Spacecraft properties
- Spacecraft type: 1U CubeSat each
- Manufacturer: Brigham Young University
- Dry mass: 1.35 kg each
- Power: Solar cells, batteries

Start of mission
- Launch date: 17 Jan 2021 UTC
- Rocket: LauncherOne
- Launch site: Mojave Air and Space Port, California, United States
- Contractor: Virgin Orbit

Orbital parameters
- Reference system: Geocentric
- Regime: Low Earth
- Pericircular altitude: 500 km
- Apocircular altitude: 500 km
- Inclination: 60.69

= Passive Inspection CubeSat =

Technology demonstration cubesat

Passive Inspection CubeSats, or PICS, is a technology demonstration spacecraft mission utilizing two CubeSat miniaturized satellites, identified as PIC-A and PIC-B. The project was developed by students at Brigham Young University (BYU) as part of NASA's Educational Launch of Nanosatellites (ELaNA) initiative beginning in 2016. The satellites are outfitted with cameras to be able to get a 360-degree view to visually assess the exterior of other spacecraft and detect possible damage.

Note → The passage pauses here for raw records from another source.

(** The checks [vfs_create_memory_file_node] and [vfs_create_directory_node]
    make before they add a node: the parent, the name and the rights available. *)
Definition prepare_create (cap : Capability) (path : list byte) (required_file_rights : Z) :
    RT (VfsNode * VfsName * Z) :=
  let! canonical_path := resolve_process_vfs_path path in
  let path := path_as_bytes canonical_path in
  let! split := rlift (split_vfs_parent_child path) in
  let! child_name := rlift (map_err (λ _, VfsBadPath) (name_from_user_component split.2)) in
  let! available := resolve_vfs_root_authority cap split.1 in
  do! rguard (any_flag available RIGHT_CREATE && negb (exceeds required_file_rights available)) VfsPermission;
  let! rt := rget in
  let! parent := rlift (ok_or (vfs_node_by_path rt split.1) VfsNotFound) in
  do! rguard (bool_decide (vn_kind parent = NkDirectory)) VfsNotDirectory;
  do! rguard (negb (bool_decide (is_Some (vfs_node_by_path rt path)))) VfsExists;
  rret (parent, child_name, available).

(** [vfs_create_memory_file_node]. *)
Definition vfs_create_memory_file_node (cap : Capability) (path : list byte) (required_file_rights : Z) :
    RT (VfsNode * Z) :=
  let! prepared := prepare_create cap path required_file_rights in
  let '(parent, child_name, available) := prepared : VfsNode * VfsName * Z in
  let! node_id :=
    if str_eqb (vn_mount_source parent) "vertexfs" then
      let! parent_inode := rlift (vertexfs_directory_inode_for_node parent) in
      let! backing := vfs_call id (add_empty_vertexfs_file child_name parent_inode) in
      add_file_node child_name parent (VbVertexFsFile backing) (λ v, release_vertexfs_file v backing)
    else
      let! backing := vfs_call (λ _, VfsNoSpace) add_vfs_empty_memory_file in
      add_file_node child_name parent (VbMemoryFile backing) (λ v, release_vfs_memory_file v backing) in
  let! rt := rget in
  let! node := rlift (ok_or (vfs_node (rt_vfs rt) node_id) VfsBadHandle) in
  rret (node, available).
(* ===== verification/BootBuild.v ===== *)
(** The runtime state a generation boots with ([ipc/boot_runtime.rs]): the objects of
    its configuration, the file tree with the VertexFS image and the state volumes, and
    the initial process with its capabilities. *)

From S2P Require Import Prelude Frames KernelBase Transport VfsPath KernelObjects Store ProcessRuntime.
From S2P Require Import BootConfig BootPolicy CapRegistry VfsState Runtime VertexFs PageCache VfsNodes BootGrants.

(** * What the boot loader left *)

(** [limine::Framebuffer], the fields the kernel reads. *)
Record Framebuffer := mkFramebuffer {
  lf_address : Z;
  lf_width : Z;
  lf_height : Z;
  lf_pitch : Z;
  lf_bpp : Z;
  lf_memory_model : Z;
  lf_red_mask_size : Z;
  lf_red_mask_shift : Z;
  lf_green_mask_size : Z;
  lf_green_mask_shift : Z;
  lf_blue_mask_size : Z;
  lf_blue_mask_shift : Z
}.

(** [limine::File]: a module with the memory its [string] points to. *)
Record LoadedModule := mkLoadedModule {
  lm_address : Z;
  lm_size : Z;
  lm_string : option (nat → byte)
}.

(** The responses of the boot protocol; an entry that is a null pointer is [None]. *)
Record BootLoader := mkBootLoader {
  bl_framebuffer : option Framebuffer;
  bl_hhdm_offset : option Z;
  bl_memory_map : option (list (option MemmapEntry));
  bl_modules : option (list (option LoadedModule))
}.

Definition MEMMAP_FRAMEBUFFER : Z := 7.
Definition VFS_SYNTHETIC_INSPECT_BYTES : list byte := string_bytes "krust synthetic inspect node" ++ [10%Z].
Definition STATE_VOLUME_VALUE_FILE_NAME : string := "value".
Definition STATE_VOLUME_CONTROL_FILE_NAME : string := "control".
Definition NATIVE_SECRET_VALUE : list byte := string_bytes "native-secret-value".
Definition STATEFS_SOURCE : string := "statefs".
Definition VERTEXFS_MODULE_STRING : list byte := string_bytes "vertexfs".
Definition VERTEXFS_MODULE_STRING_V1 : list byte := string_bytes "vertexfs-v1".
Definition VERTEXFS_MODULE_STRING_V2 : list byte := string_bytes "vertexfs-v2".

(** * Parts of the runtime state *)

Definition on_objects {A} (f : ObjectTable → Result InitError A * ObjectTable) : Init A := λ rt,
  let '(r, t) := f (rt_objects rt) in (r, rt <| rt_objects := t |>).
Definition on_files {A} (f : VfsState → Result InitError A * VfsState) : Init A := λ rt,
  let '(r, v) := f (rt_vfs rt) in (r, rt <| rt_vfs := v |>).
Definition on_processes {A} (f : ProcessTable → Result InitError A * ProcessTable) : Init A := λ rt,
  let '(r, t) := f (rt_processes rt) in (r, rt <| rt_processes := t |>).
Definition set_ids (f : BootObjectIds → BootObjectIds) : Init unit := rmodify (λ rt, rt <| rt_boot_ids ::= f |>).
Definition set_services (f : ServiceEndpoints → ServiceEndpoints) : Init unit :=
  rmodify (λ rt, rt <| rt_services ::= f |>).

(** [runtime.add_vfs_node(...)?] and [runtime.add_vfs_mount(...)?] of a mount of the kernel. *)
Definition boot_node (name : string) (parent : option VfsNodeId) (kind : VfsNodeKind) (backing : VfsBacking)
    (source : string) : Init VfsNodeId :=
  on_files (λ v, add_vfs_node v name parent kind backing source).
Definition boot_directory (name : string) (parent : option VfsNodeId) (source : string) : Init VfsNodeId :=
  boot_node name parent NkDirectory VbNone source.
Definition boot_mount (name : string) (root_node : VfsNodeId) (path : VfsPath) (source : string) (flags : Z) :
    Init KernelObjectId := λ rt,
  rt_add_vfs_mount rt name root_node path source flags false pid_empty.
Definition boot_mount_at (name : string) (root_node : VfsNodeId) (path : string) (source : string) (flags : Z) :
    Init KernelObjectId :=
  let! root_path := rlift (from_boot_root_path path) in
  boot_mount name root_node root_path source flags.
(* ===== verification/CapabilitySyscalls.v ===== *)
(** The capability calls of user processes ([ipc/capability_syscalls.rs]) and
    the calls of [ipc/core_syscalls.rs] that make new capabilities. *)

From S2P Require Import Prelude KernelBase Transport VfsPath KernelObjects ProcessRuntime.
From S2P Require Import CapRegistry VfsState Runtime Kernel Scheduler.

(** [current_process_mut()] followed by [caps.grant]; the error of the grant
    is mapped to [BadCapability]. *)
Definition grant_to_current (slot : Z) (cap : Capability) : RT unit := λ rt,
  match current_index (rt_processes rt) with
  | None => (Err BadCapability, rt)
  | Some i =>
      match mjoin (pt_processes (rt_processes rt) !! i) with
      | None => (Err BadCapability, rt)
      | Some p =>
          match cspace_grant (p_caps p) slot cap with
          | (Ok _, s) =>
              (Ok tt, rt <| rt_processes ::= λ t, modify_process_at t i (λ p, p <| p_caps := s |>) |>)
          | (Err _, _) => (Err BadCapability, rt)
          end
      end
  end.

(** The part [cap_derive] and [cap_copy] share after the lookup: check the
    mask and the slot, make the capability and grant it. *)
Definition grant_derived (source : Capability) (target_slot rights_mask : Z) : RT unit :=
  do! rguard (negb (mask_exceeds rights_mask (c_rights source))) BadCapability;
  let! rt := rget in
  let! process := rlift (ok_or (current_process (rt_processes rt)) BadCapability) in
  do! rguard (cspace_can_grant (p_caps process) target_slot) BadCapability;
  let! cap := rt_new_capability (c_object source) rights_mask (p_pid process) (c_id source)
                (p_pid process) in
  grant_to_current target_slot cap.

(** [cap_derive]. *)
Definition cap_derive (parent_slot new_slot rights_mask : Z) : RT unit :=
  let! parent := lookup_capability parent_slot 0 in
  grant_derived parent new_slot rights_mask.

(** [cap_copy]. *)
Definition cap_copy (source_slot target_slot rights_mask : Z) : RT unit :=
  let! source := lookup_capability source_slot 0 in
  grant_derived source target_slot rights_mask.

(** [cap_inspect]. *)
Definition cap_inspect (slot : Z) : RT Z :=
  let! cap := lookup_capability slot 0 in
  rret (c_parent cap).

(** [current_process_mut()] followed by [caps.clear]. *)
Definition clear_from_current (slot : Z) : RT Capability := λ rt,
  match current_index (rt_processes rt) with
  | None => (Err BadCapability, rt)
  | Some i =>
      match mjoin (pt_processes (rt_processes rt) !! i) with
      | None => (Err BadCapability, rt)
      | Some p =>
          match cspace_clear (p_caps p) slot with
          | (Ok cap, s) =>
              (Ok cap, rt <| rt_processes ::= λ t, modify_process_at t i (λ p, p <| p_caps := s |>) |>)
          | (Err e, _) => (Err e, rt)
          end
      end
  end.

(** [cap_drop]. *)
Definition cap_drop (slot : Z) : RT unit :=
  let! dropped := clear_from_current slot in
  rmodify (release_unreferenced_derived_vfs_root (c_object dropped)).

(** [cap_move]. *)
Definition cap_move (source_slot target_slot : Z) : RT unit :=
  let! rt := rget in
  let! process := rlift (ok_or (current_process (rt_processes rt)) BadCapability) in
  do! rguard (cspace_can_grant (p_caps process) target_slot) BadCapability;
  let! cap := clear_from_current source_slot in
  grant_to_current target_slot cap.

(** [cap_revoke]. *)
Definition cap_revoke (slot : Z) : RT unit :=
  let! cap := lookup_capability slot 0 in
  do! rt_revoke_cap_id (c_id cap);
  do! rmodify release_unreferenced_derived_vfs_roots;
  rmodify (λ rt, (cancel_unauthorized_blocked_receivers STATUS_BAD_CAPABILITY rt).2).

(** The grant at the end of [cap_transfer]: both spaces are computed before
    either is written. *)
Definition grant_transferred (target_pid : ProcessId) (target_slot : Z) (persist : bool)
    (cap : Capability) : RT unit := λ rt,
  match process_index (rt_processes rt) target_pid with
  | None => (Err BadCapability, rt)
  | Some i =>
      match mjoin (pt_processes (rt_processes rt) !! i) with
      | None => (Err BadCapability, rt)
      | Some p =>
          match cspace_grant (p_caps p) target_slot cap with
          | (Err _, _) => (Err BadCapability, rt)
          | (Ok _, next_caps) =>
              if persist then
                match cspace_grant (p_initial_caps p) target_slot cap with
                | (Err _, _) => (Err BadCapability, rt)
                | (Ok _, next_initial_caps) =>
                    (Ok tt, rt <| rt_processes ::= λ t, modify_process_at t i (λ p,
                       p <| p_caps := next_caps |> <| p_initial_caps := next_initial_caps |>) |>)
                end
              else (Ok tt, rt <| rt_processes ::= λ t, modify_process_at t i (λ p,
                      p <| p_caps := next_caps |>) |>)
          end
      end
  end.

(** [cap_transfer]. *)
Definition cap_transfer (control_slot target_pid packed_transfer : Z) : RT unit :=
  do! process_control_from_cap control_slot RIGHT_DELEGATE;
  let cap_slot := Z.land packed_transfer 65535 in
  let target_slot := Z.land (Z.shiftr packed_transfer 16) 65535 in
  let rights_mask := Z.shiftr packed_transfer 32 in
  let! cap := lookup_capability cap_slot 0 in
  do! rguard (negb (mask_exceeds rights_mask (c_rights cap))) BadCapability;
  let! rt := rget in
  let! caller := rlift (ok_or (current_process (rt_processes rt)) BadCapability) in
  let! target := rlift (ok_or (process (rt_processes rt) target_pid) BadCapability) in
  do! rguard (cspace_can_grant (p_caps target) target_slot) BadCapability;
  let persist_for_restart := bool_decide (p_state target = PsDeclared) in
  do! rguard (negb persist_for_restart || cspace_can_grant (p_initial_caps target) target_slot)
        BadCapability;
  let! transferred := rt_new_capability (c_object cap) rights_mask target_pid (c_id cap)
                        (p_pid caller) in
  grant_transferred target_pid target_slot persist_for_restart transferred.

(** ** New authority *)

(** The part of [namespace_resolve] after the path is copied from the user:
    the entry's object becomes a capability derived from the namespace's. *)
Definition namespace_grant (namespace : NamespaceObject) (cap_slot : Z) (path : list byte)
    (target_slot : Z) : RT unit :=
  let! entry := rlift (ok_or (namespace_lookup namespace path) BadCapability) in
  let! namespace_cap := lookup_capability cap_slot RIGHT_RESOLVE in
  let! rt := rget in
  let! process := rlift (ok_or (current_process (rt_processes rt)) BadCapability) in
  do! rguard (cspace_can_grant (p_caps process) target_slot) BadCapability;
  let! cap := rt_new_capability (ne_object entry) (ne_rights entry) (p_pid process)
                (c_id namespace_cap) (p_pid process) in
  grant_to_current target_slot cap.

(** The grant of [endpoint_create] with the count of endpoints: [None] when
    there is no current process, [Some false] when the slot is taken. *)
Definition grant_endpoint (cap_slot : Z) (cap : Capability) (rt : RuntimeState) :
    option bool * RuntimeState :=
  match current_index (rt_processes rt) with
  | None => (None, rt)
  | Some i =>
      match mjoin (pt_processes (rt_processes rt) !! i) with
      | None => (None, rt)
      | Some p =>
          match cspace_grant (p_caps p) cap_slot cap with
          | (Err _, _) => (Some false, rt)
          | (Ok _, s) =>
              (Some true, rt <| rt_processes ::= λ t, modify_process_at t i (λ p,
                 p <| p_caps := s |>
                   <| p_quota ::= λ q, q <| used_endpoints ::= λ n, sat_add n 1 |> |>) |>)
          end
      end
  end.

(** [endpoint_create]. *)
Definition endpoint_create (control_slot cap_slot : Z) : RT unit :=
  do! process_control_from_cap control_slot RIGHT_ALLOCATE;
  let! rt := rget in
  let! process := rlift (ok_or (current_process (rt_processes rt)) BadCapability) in
  let owner := p_pid process in
  do! rguard (used_endpoints (p_quota process) <? max_endpoints (p_quota process))%Z BadCapability;
  do! rguard (cspace_can_grant (p_caps process) cap_slot) BadCapability;
  do! rguard (can_allocate_capability (rt_caps rt)) BadCapability;
  λ rt,
    match add_endpoint_owned (rt_objects rt) "dynamic-endpoint" owner with
    | (Err _, t) => (Err BadCapability, rt <| rt_objects := t |>)
    | (Ok endpoint_id, t) =>
        let rt1 := rt <| rt_objects := t |> in
        let undo := λ rt, rt <| rt_objects ::= λ t, (remove_owned_endpoint t endpoint_id owner).2 |> in
        match rt_new_capability endpoint_id (Z.lor RIGHT_SEND RIGHT_RECEIVE) owner 0 owner rt1 with
        | (Err e, rt2) => (Err e, undo rt2)
        | (Ok cap, rt2) =>
            match grant_endpoint cap_slot cap rt2 with
            | (Some true, rt3) => (Ok tt, rt3)
            | (_, rt3) =>
                (Err BadCapability,
                 undo (rt3 <| rt_caps ::= λ r, rollback_last_capability r cap |>))
            end
        end
    end.

(** [quota_delegate]. *)
Definition quota_delegate (control_slot target_pid max : Z) : RT unit :=
  do! process_control_from_cap control_slot RIGHT_DELEGATE;
  let! rt := rget in
  let! caller := rlift (ok_or (current_process (rt_processes rt)) BadCapability) in
  do! rguard (max <=? max_endpoints (p_quota caller))%Z BadCapability;
  λ rt,
    match modify_process (rt_processes rt) target_pid (λ target,
      let persist_for_restart := bool_decide (p_state target = PsDeclared) in
      let target := target <| p_quota ::= λ q, q <| max_endpoints := max |> |> in
      if persist_for_restart then
        target <| p_quota ::= λ q, q <| used_endpoints := 0%Z |> |>
               <| p_initial_quota ::= λ q, q <| max_endpoints := max |> <| used_endpoints := 0%Z |> |>
      else target) with
    | (true, t) => (Ok tt, rt <| rt_processes := t |>)
    | (false, _) => (Err BadCapability, rt)
    end.
(** The read of a pipe: what is queued, or wait for a writer. *)
Definition vfs_pipe_read (fuel : nat) (node : VfsNode) (description : OpenFileDescription)
    (destination max_len : Z) : K unit :=
  if (max_len =? 0)%Z then set_rax 0
  else
    let* valid := validate_user_buffer destination max_len UserWrite in
    do* kguard valid InvalidUserBuffer;
    let* pipe := kget (λ k, vfs_pipe (rt_vfs (ks_rt k))) in
    if negb (pipe_len pipe =? 0) then
      let copy_len := Z.min (Z.of_nat (pipe_len pipe)) max_len in
      let* copied := copy_to_user destination (take (Z.to_nat copy_len) (pipe_bytes pipe)) in
      do* kguard copied InvalidUserBuffer;
      do* modify_vfs (λ v, v <| vfs_pipe ::= λ b, b <| pipe_len := 0 |> |>);
      set_rax copy_len
    else
      let* blocked := block_current_on_vfs_read env fuel (vn_id node) (fd_id description) destination max_len in
      kguard blocked Empty.

(** [vfs_read]. *)
Definition vfs_read (fuel : nat) (handle destination max_len : Z) : K unit :=
  let* opened := on_rt (current_open_file handle) in
  let '(description, node) := opened : OpenFileDescription * VfsNode in
  do* kguard (any_flag (fd_rights description) RIGHT_READ) VfsPermission;
  match vn_backing node with
  | VbPipe => vfs_pipe_read fuel node description destination max_len
  | VbStateVolumeValue state =>
      vfs_state_value_read fuel state node description (fd_offset description) destination max_len true
  | VbFsServiceReport =>
      start_vfs_service_read_transaction env fuel node description (fd_offset description) destination max_len true
  | _ =>
      let* read := vfs_read_node node (fd_offset description) destination max_len in
      do* on_rt (set_offset (fd_id description) read.2);
      set_rax read.1
  end.

(** [vfs_pread]. *)
Definition vfs_pread (fuel : nat) (handle destination packed_len_offset : Z) : K unit :=
  let max_len := packed_low packed_len_offset in
  let offset := packed_high packed_len_offset in
  let* opened := on_rt (current_open_file handle) in
  let '(description, node) := opened : OpenFileDescription * VfsNode in
  do* kguard (any_flag (fd_rights description) RIGHT_READ) VfsPermission;
  match vn_backing node with
  | VbStateVolumeValue state => vfs_state_value_read fuel state node description offset destination max_len false
  | VbFsServiceReport =>
      start_vfs_service_read_transaction env fuel node description offset destination max_len false
  | _ =>
      let* read := vfs_read_node node offset destination max_len in
      set_rax read.1
  end.

(** The data of a write, which fits a memory file. *)
Definition user_data (source len : Z) : K (list byte) :=
  do* kguard (len <=? Z.of_nat MAX_VFS_MEM_FILE_BYTES)%Z VfsNoSpace;
  let* copied := copy_from_user MAX_VFS_MEM_FILE_BYTES source len in
  klift (ok_or copied InvalidUserBuffer).

(** [vfs_write]. *)
Definition vfs_write (fuel : nat) (handle source len : Z) : K unit :=
  let* opened := on_rt (current_open_file handle) in
  let '(description, node) := opened : OpenFileDescription * VfsNode in
  let append := any_flag (fd_flags description) VFS_OPEN_APPEND in
  match vn_backing node with
  | VbStateVolumeControl state =>
      do* kguard (any_flag (fd_rights description) RIGHT_CONTROL) VfsPermission;
      do* kguard (negb append) VfsUnsupported;
      vfs_state_control_write fuel state node description (fd_offset description) source len true
  | _ =>
      do* kguard (any_flag (fd_rights description) RIGHT_WRITE) VfsPermission;
      match vn_backing node with
      | VbStateVolumeValue state =>
          do* kguard (negb append) VfsUnsupported;
          vfs_state_value_write fuel state node description (fd_offset description) source len true
      | _ =>
          let* bytes := user_data source len in
          let* rt := kget ks_rt in
          let* offset := klift (if append then vfs_node_len rt node else Ok (fd_offset description)) in
          let* written := vfs_write_node node offset bytes in
          do* on_rt (set_offset (fd_id description) written.2);
          set_rax written.1
      end
  end.

(** [vfs_pwrite]. *)
Definition vfs_pwrite (fuel : nat) (handle source packed_len_offset : Z) : K unit :=
  let len := packed_low packed_len_offset in
  let offset := packed_high packed_len_offset in
  let* opened := on_rt (current_open_file handle) in
  let '(description, node) := opened : OpenFileDescription * VfsNode in
  match vn_backing node with
  | VbStateVolumeControl state =>
      do* kguard (any_flag (fd_rights description) RIGHT_CONTROL) VfsPermission;
      vfs_state_control_write fuel state node description offset source len false
  | _ =>
      do* kguard (any_flag (fd_rights description) RIGHT_WRITE) VfsPermission;
      match vn_backing node with
      | VbStateVolumeValue state => vfs_state_value_write fuel state node description offset source len false
      | _ =>
          let* bytes := user_data source len in
          let* written := vfs_write_node node offset bytes in
          set_rax written.1
      end
  end.

(** [vfs_stat]. *)
Definition vfs_stat (fuel : nat) (handle destination max_len : Z) : K unit :=
  do* kguard (negb (max_len <? Z.of_nat VFS_STAT_BYTES)%Z) InvalidUserBuffer;
  let* opened := on_rt (current_open_file handle) in
  let '(description, node) := opened : OpenFileDescription * VfsNode in
  match vn_backing node with
  | VbStateVolumeValue state => vfs_state_value_stat fuel state node description destination max_len
  | _ =>
      let* rt := kget ks_rt in
      let* size := klift (vfs_node_len rt node) in
      let* copied := copy_to_user destination (write_vfs_stat_record (rt_vfs rt) node size (fd_rights description)) in
      do* kguard copied InvalidUserBuffer;
      set_rax (Z.of_nat VFS_STAT_BYTES)
  end.

(** [vfs_readdir]. *)
Definition vfs_readdir (handle destination max_len : Z) : K Z :=
  do* kguard (negb (max_len <? Z.of_nat VFS_DIRENT_BYTES)%Z) InvalidUserBuffer;
  let* opened := on_rt (current_open_file handle) in
  let '(description, node) := opened : OpenFileDescription * VfsNode in
  do* kguard (bool_decide (vn_kind node = NkDirectory)) VfsNotDirectory;
  do* kguard (any_flag (fd_rights description) RIGHT_RESOLVE) VfsPermission;
  let* v := kget (λ k, rt_vfs (ks_rt k)) in
  match vfs_child_by_entry_index v (vn_id node) (Z.to_nat (fd_offset description)) with
  | None => kret 0%Z
  | Some child =>
      let* copied := copy_to_user destination (write_vfs_dirent_record child) in
      do* kguard copied InvalidUserBuffer;
      let* next := klift (ok_or (checked_add (fd_offset description) 1) VfsUnsupported) in
      do* on_rt (set_offset (fd_id description) next);
      kret (Z.of_nat VFS_DIRENT_BYTES)
  end.

(** The search of [vfs_watch] for an event, from [index]. *)
Fixpoint next_event (node : VfsNodeId) (index : nat) (l : list (option VfsEvent)) : option (nat * VfsEvent) :=
  match l with
  | [] => None
  | Some e :: l' => if (ev_parent e =? node)%Z then Some (index, e) else next_event node (S index) l'
  | None :: l' => next_event node (S index) l'
  end.

(** [vfs_watch]. *)
Definition vfs_watch (handle destination max_len : Z) : K Z :=
  do* kguard (negb (max_len <? Z.of_nat VFS_WATCH_EVENT_BYTES)%Z) InvalidUserBuffer;
  let* opened := on_rt (current_open_file handle) in
  let '(description, node) := opened : OpenFileDescription * VfsNode in
  do* kguard (bool_decide (vn_kind node = NkDirectory)) VfsNotDirectory;
  do* kguard (any_flag (fd_rights description) RIGHT_RESOLVE) VfsPermission;
  let* v := kget (λ k, rt_vfs (ks_rt k)) in
  let start := fd_watch_cursor description `min` vfs_event_count v in
  match next_event (vn_id node) start (drop start (take (vfs_event_count v) (vfs_events v))) with
  | None => kret 0%Z
  | Some (event_index, event) =>
      let* copied := copy_to_user destination (write_vfs_watch_event_record event) in
      do* kguard copied InvalidUserBuffer;
      let* index := klift (ok_or (file_description_index v (fd_id description)) VfsBadHandle) in
      do* modify_vfs (λ v, v <| open_file_descriptions ::=
            alter (fmap (λ d, d <| fd_watch_cursor := S event_index |>)) index |>);
      kret (Z.of_nat VFS_WATCH_EVENT_BYTES)
  end.

(** [vfs_sync]. *)
Definition vfs_sync (fuel : nat) (handle : Z) : K unit :=
  let* opened := on_rt (current_open_file handle) in
  let node := opened.2 : VfsNode in
  match vn_backing node with
  | VbStoreObject _ | VbStateVolumeValue _ | VbMemoryFile _ | VbSynthetic _ => set_rax STATUS_OK
  | VbVertexFsFile backing =>
      let* r := on_vfs (prepare_vertexfs_sync_file backing) in
      match r with
      | SyncJournaled inode_id checksum write_count =>
          start_vertexfs_sync_transaction env fuel (Z.of_nat backing) inode_id checksum (Z.of_nat write_count)
      | SyncCached _ => set_rax STATUS_OK
      end
  | _ => kfail VfsUnsupported
  end.
End vfs_calls.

BYU professor David Long termed the project a "spacecraft selfie cam."

PIC-A and PIC-B were originally scheduled to be launched in 2018, but launch was delayed until 2021. PICs was successfully launched into orbit along with eight other CubeSats during Virgin Orbit's Launch Demo 2 on January 17, 2021. In Virgin Orbit's first successful air-launch-to-orbit, the Boeing 747-400 Cosmic Girl carried a LauncherOne orbital rocket from Mojave Air and Space Port to the Pacific Ocean, where LauncherOne separated from the aircraft and achieved orbit.